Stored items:
(** The loader as a whole: its outcome is the fault of the stream against
    the format of the number of planes it announces. *)
Lemma load_tokens_outcome (tokens : list string) :
  match tokens with
  | [] => load_tokens parse_int parse_float tokens = Raise StopIteration
  | tok :: _ =>
      match parse_int tok with
      | None => load_tokens parse_int parse_float tokens = Raise ValueError
      | Some n =>
          match fault parse_int parse_float (stream_format n) tokens with
          | Some e => load_tokens parse_int parse_float tokens = Raise e
          | None => exists self,
              load_tokens parse_int parse_float tokens
              = Ok (self, skipn (List.length (stream_format n)) tokens) /\
              nb_planes self = n
          end
      end
  end.
Proof.
  destruct tokens as [|tok it]; [reflexivity|].
  unfold load_tokens, stream_format, int. cbn [next bind fault accepts].
  destruct (parse_int tok) as [n|]; cbn [bind]; [|reflexivity].
  destruct it as [|freeze it]; [reflexivity|].
  cbn [next bind fault accepts List.length skipn].
  match goal with
  | |- context [for_each _ _ (it, ?s)] =>
      pose proof (plane_loop_outcome (range n) it s) as Hloop
  end.
  cbn zeta in Hloop. cbn [nb_planes] in Hloop.
  unfold range in *. rewrite range2_length, Z.sub_0_r in Hloop.
  destruct (fault parse_int parse_float _ it).
  - now rewrite Hloop.
  - destruct Hloop as (self & -> & Hn). cbn [bind]. now exists self.
Qed.

(** Tokens after those the loader reads change nothing. *)
Lemma row_loop_frame (extra : list string) (xs : list Z)
    (it it' : list string) (row row' : list Z) :
  for_each (row_body parse_int) xs (it, row) = Ok (Next (it', row')) ->
  for_each (row_body parse_int) xs (it ++ extra, row)
  = Ok (Next (it' ++ extra, row')).
Proof.
  revert it row. induction xs as [|x xs IH]; intros it row; cbn.
  - now intros [= -> ->].
  - destruct it as [|tok it]; cbn; [discriminate|].
    unfold int. destruct (parse_int tok); cbn; [apply IH|discriminate].
Qed.

Lemma plane_body_frame (extra : list string) (x : Z) (it it' : list string)
    (self self' : AircraftLandingProblem N) :
  plane_body parse_int parse_float x (it, self) = Ok (Next (it', self')) ->
  plane_body parse_int parse_float x (it ++ extra, self)
  = Ok (Next (it' ++ extra, self')).
Proof.
  unfold plane_body, int, float.
  destruct it as [|t0 it]; [discriminate|].
  destruct it as [|t1 it]; [discriminate|]. cbn [app next bind].
  destruct (parse_int t1) as [e|]; cbn [bind]; [|discriminate].
  destruct it as [|t2 it]; [discriminate|]. cbn [app next bind].
  destruct (parse_int t2) as [t|]; cbn [bind]; [|discriminate].
  destruct it as [|t3 it]; [discriminate|]. cbn [app next bind].
  destruct (parse_int t3) as [l|]; cbn [bind]; [|discriminate].
  destruct it as [|t4 it]; [discriminate|]. cbn [app next bind].
  destruct (parse_float t4) as [ec|]; cbn [bind]; [|discriminate].
  destruct it as [|t5 it]; [discriminate|]. cbn [app next bind].
  destruct (parse_float t5) as [tc|]; cbn [bind]; [|discriminate].
  destruct (for_each (row_body parse_int) (range (nb_planes self)) (it, []))
    as [[[it2 row2]|[]]|ex] eqn:E; cbn [bind]; [|discriminate].
  rewrite (row_loop_frame extra _ _ _ _ _ E). cbn [bind].
  now intros [= <- <-].
Qed.

Lemma plane_loop_frame (extra : list string) (xs : list Z)
    (it it' : list string) (self self' : AircraftLandingProblem N) :
  for_each (plane_body parse_int parse_float) xs (it, self)
  = Ok (Next (it', self')) ->
  for_each (plane_body parse_int parse_float) xs (it ++ extra, self)
  = Ok (Next (it' ++ extra, self')).
Proof.
  revert it self. induction xs as [|x xs IH]; intros it self; cbn [for_each].
  - now intros [= -> ->].
  - destruct (plane_body parse_int parse_float x (it, self))
      as [[[it1 self1]|[]]|ex] eqn:E; [|discriminate].
    rewrite (plane_body_frame extra _ _ _ _ _ E). apply IH.
Qed.

Lemma load_tokens_frame (extra tokens rest : list string)
    (self : AircraftLandingProblem N) :
  load_tokens parse_int parse_float tokens = Ok (self, rest) ->
  load_tokens parse_int parse_float (tokens ++ extra)
  = Ok (self, rest ++ extra).
Proof.
  unfold load_tokens, int.
  destruct tokens as [|tok it]; [discriminate|]. cbn [app next bind].
  destruct (parse_int tok) as [n|]; cbn [bind]; [|discriminate].
  destruct it as [|freeze it]; [discriminate|]. cbn [app next bind].
  match goal with
  | |- context [for_each ?b ?xs (it, ?s)] =>
      destruct (for_each b xs (it, s)) as [[[it1 self1]|[]]|ex] eqn:E;
      cbn [bind]; [|discriminate]
  end.
  rewrite (plane_loop_frame extra _ _ _ _ _ E). cbn [bind].
  now intros [= <- <-].
Qed.

(** On [n >= 0] planes the format has [2 + n * (6 + n)] tokens. *)
Lemma stream_format_length (n : Z) :
  0 <= n -> len (stream_format n) = 2 + n * (6 + n).
Proof.
  intros Hn. unfold len, stream_format, plane_format. cbn [List.length].
  rewrite length_concat, map_repeat. cbn [List.length].
  rewrite repeat_length.
  assert (Hsum : forall k m : nat, list_sum (repeat m k) = (k * m)%nat).
  { induction k as [|k IH]; intros m; cbn; [reflexivity|]. now rewrite IH. }
  rewrite Hsum. lia.
Qed.
End LoaderFacts.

[DIRECTIONS]:
Lines that hold the word "accepts" are the ones to copy from the entries above.

[REPLY]:
  unfold load_tokens, stream_format, int. cbn [next bind fault accepts].
  cbn [next bind fault accepts List.length skipn].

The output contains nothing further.